Excerpted records Start Marker
(** C10. A click on the taskbar button of a record [w] of the list does
    one of three things.  If [w] is minimized, it is the restore
    operation: the records carrying the id are no longer minimized, hold
    the greatest zIndex and the id is focused.  Otherwise, if the id is
    the focused one, it is the minimize operation.  Otherwise it is the
    focus operation: the records carrying the id hold the greatest
    zIndex and the id is focused. *)
Theorem C10_taskbar_click (s : State) (w : Win.t) :
  w ∈ windows s →
  (Win.minimized w = true →
     autoFocus (taskbarClick w s) = step (Restore (Win.id w)) s ∧
     activeWindowId (autoFocus (taskbarClick w s)) = Some (Win.id w) ∧
     ∀ v, v ∈ windows (autoFocus (taskbarClick w s)) → Win.id v = Win.id w →
       Win.minimized v = false ∧
       Win.zIndex v = maxZ (windows s) + 1 ∧
       ∀ u, u ∈ windows (autoFocus (taskbarClick w s)) → Win.zIndex u ≤ Win.zIndex v) ∧
  (Win.minimized w = false → activeWindowId s = Some (Win.id w) →
     autoFocus (taskbarClick w s) = step (Minimize (Win.id w)) s ∧
     activeWindowId (taskbarClick w s) = None ∧
     ∀ v, v ∈ windows (autoFocus (taskbarClick w s)) → Win.id v = Win.id w →
       Win.minimized v = true) ∧
  (Win.minimized w = false → activeWindowId s ≠ Some (Win.id w) →
     autoFocus (taskbarClick w s) = step (Focus (Win.id w)) s ∧
     activeWindowId (autoFocus (taskbarClick w s)) = Some (Win.id w) ∧
     ∀ v, v ∈ windows (autoFocus (taskbarClick w s)) → Win.id v = Win.id w →
       Win.zIndex v = maxZ (windows s) + 1 ∧
       ∀ u, u ∈ windows (autoFocus (taskbarClick w s)) → Win.zIndex u ≤ Win.zIndex v).
Proof.
  intros Hw.
  assert (Win.id w ∈ ids s) as Hin by by apply (list_elem_of_fmap_2 Win.id).
  unfold taskbarClick. split; [|split].
  - intros ->. split; [done|].
    set (s0 := setWindows (λ prev,
                 map (λ win, if bool_decide (Win.id win = Win.id w)
                             then Win.with_minimized false win else win) prev) s).
    change (restoreWindow (Win.id w) s) with (bringToFront (Win.id w) s0).
    assert (ids s0 = ids s) as Hids by (unfold ids; simpl; by apply ids_map_if).
    assert (maxZ (windows s0) = maxZ (windows s)) as Hmz.
    { simpl. apply maxZ_map_preserve. intros u. by case_bool_decide. }
    rewrite bringToFront_focused by by rewrite Hids.
    split; [done|]. intros v Hv Hid.
    destruct (bringToFront_raises _ _ _ Hv Hid) as (Hz & Hmax & v0 & Hv0 & ->).
    rewrite <- Hmz. split; [|done]. simpl in Hv0.
    apply list_elem_of_fmap in Hv0 as (v1 & -> & Hv1).
    simpl in Hid. case_bool_decide as Hc; [done|]. by destruct Hc.
  - intros -> Hact. rewrite bool_decide_eq_true_2 by done. split; [done|].
    split; [simpl; by rewrite bool_decide_eq_true_2|].
    rewrite windows_autoFocus. simpl.
    intros v (v0 & -> & Hv0)%list_elem_of_fmap Hid.
    case_bool_decide as Hc; [done|]. by destruct Hc.
  - intros -> Hact. rewrite bool_decide_eq_false_2 by done. split; [done|].
    rewrite bringToFront_focused by done.
    split; [done|]. intros v Hv Hid.
    destruct (bringToFront_raises _ _ _ Hv Hid) as (Hz & Hmax & _). done.
Qed.

Lemma C10_taskbar_click_witness :
  props "research-2" minimized_window = Some minimized_research ∧
  autoFocus (taskbarClick minimized_research minimized_window)
    = step (Restore "research-2") minimized_window ∧
  activeWindowId (autoFocus (taskbarClick minimized_research minimized_window))
    = Some "research-2".
Proof.
  split; [reflexivity|].
  assert (minimized_research ∈ windows minimized_window) as Hin
    by (apply (bool_decide_unpack _); vm_compute; exact I).
  destruct (proj1 (C10_taskbar_click minimized_window minimized_research Hin) eq_refl)
    as (H1 & H2 & _).
  exact (conj H1 H2).
Defined.

(** * Further properties of the window host *)

(** ** The focus is never lost while a window is open *)

Lemma autoFocus_focus_present s :
  windows (autoFocus s) ≠ [] →
  ∃ i, activeWindowId (autoFocus s) = Some i ∧ i ∈ ids (autoFocus s).
Proof.
  intros Hne. rewrite windows_autoFocus in Hne. unfold ids. rewrite windows_autoFocus.
  destruct (existsb (λ w, bool_decide (Some (Win.id w) = activeWindowId s)) (windows s)) eqn:He.
  - apply some_active_spec in He. rewrite autoFocus_settled; [done|by right].
  - destruct (last (windows s)) as [w|] eqn:Hlast.
    + rewrite (autoFocus_fires s w Hlast).
      * exists (Win.id w). split; [done|].
        apply (list_elem_of_fmap_2 Win.id). by apply last_Some_elem_of.
      * intros i Hi Hin.
        assert (existsb (λ w, bool_decide (Some (Win.id w) = activeWindowId s))
                  (windows s) = true) as Ht by (apply some_active_spec; eauto).
        congruence.
    + apply last_None in Hlast. by destruct Hne.
Qed.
Excerpted records End Marker
### Task description
Using the entries above, quote each line verbatim from the first through the line that contains "activeWindowId (taskbarClick w".

### Response to this exercise
(** C10. A click on the taskbar button of a record [w] of the list does
    one of three things.  If [w] is minimized, it is the restore
    operation: the records carrying the id are no longer minimized, hold
    the greatest zIndex and the id is focused.  Otherwise, if the id is
    the focused one, it is the minimize operation.  Otherwise it is the
    focus operation: the records carrying the id hold the greatest
    zIndex and the id is focused. *)
Theorem C10_taskbar_click (s : State) (w : Win.t) :
  w ∈ windows s →
  (Win.minimized w = true →
     autoFocus (taskbarClick w s) = step (Restore (Win.id w)) s ∧
     activeWindowId (autoFocus (taskbarClick w s)) = Some (Win.id w) ∧
     ∀ v, v ∈ windows (autoFocus (taskbarClick w s)) → Win.id v = Win.id w →
       Win.minimized v = false ∧
       Win.zIndex v = maxZ (windows s) + 1 ∧
       ∀ u, u ∈ windows (autoFocus (taskbarClick w s)) → Win.zIndex u ≤ Win.zIndex v) ∧
  (Win.minimized w = false → activeWindowId s = Some (Win.id w) →
     autoFocus (taskbarClick w s) = step (Minimize (Win.id w)) s ∧
     activeWindowId (taskbarClick w s) = None ∧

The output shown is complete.